■ **Extracted records**
(** A library that only ever produces the hardware's negative quiet NaN. *)
Definition nan_lib : SoftFloat := {|
  sf_add := fun w _ _ => sign_mask w + canonical w; sf_sub := fun w _ _ => sign_mask w + canonical w;
  sf_mul := fun w _ _ => sign_mask w + canonical w; sf_div := fun w _ _ => sign_mask w + canonical w;
  sf_sqrt := fun w _ => sign_mask w + canonical w; sf_promote := fun a => a; sf_demote := fun a => a;
  sf_of_int := fun _ _ a => a; sf_to_int := fun _ _ a => a; sf_to_int_minMag := fun _ _ a => a |}.

Lemma psizam_nan_canonical_witness :
  @psizam_add nan_lib W32 0x7F800000 0xFF800000 = canonical W32.
Proof.
  apply (@psizam_nan_canonical nan_lib W32 0x7F800000 0xFF800000); [left; reflexivity|reflexivity].
Defined.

■ **Exercise description**
Take exactly the lines from the one containing "sf_mul := fun" through the one containing "sf_of_int := fun" in the data above, and output them with nothing added.

■ **Task answer**
  sf_mul := fun w _ _ => sign_mask w + canonical w; sf_div := fun w _ _ => sign_mask w + canonical w;
  sf_sqrt := fun w _ => sign_mask w + canonical w; sf_promote := fun a => a; sf_demote := fun a => a;
  sf_of_int := fun _ _ a => a; sf_to_int := fun _ _ a => a; sf_to_int_minMag := fun _ _ a => a |}.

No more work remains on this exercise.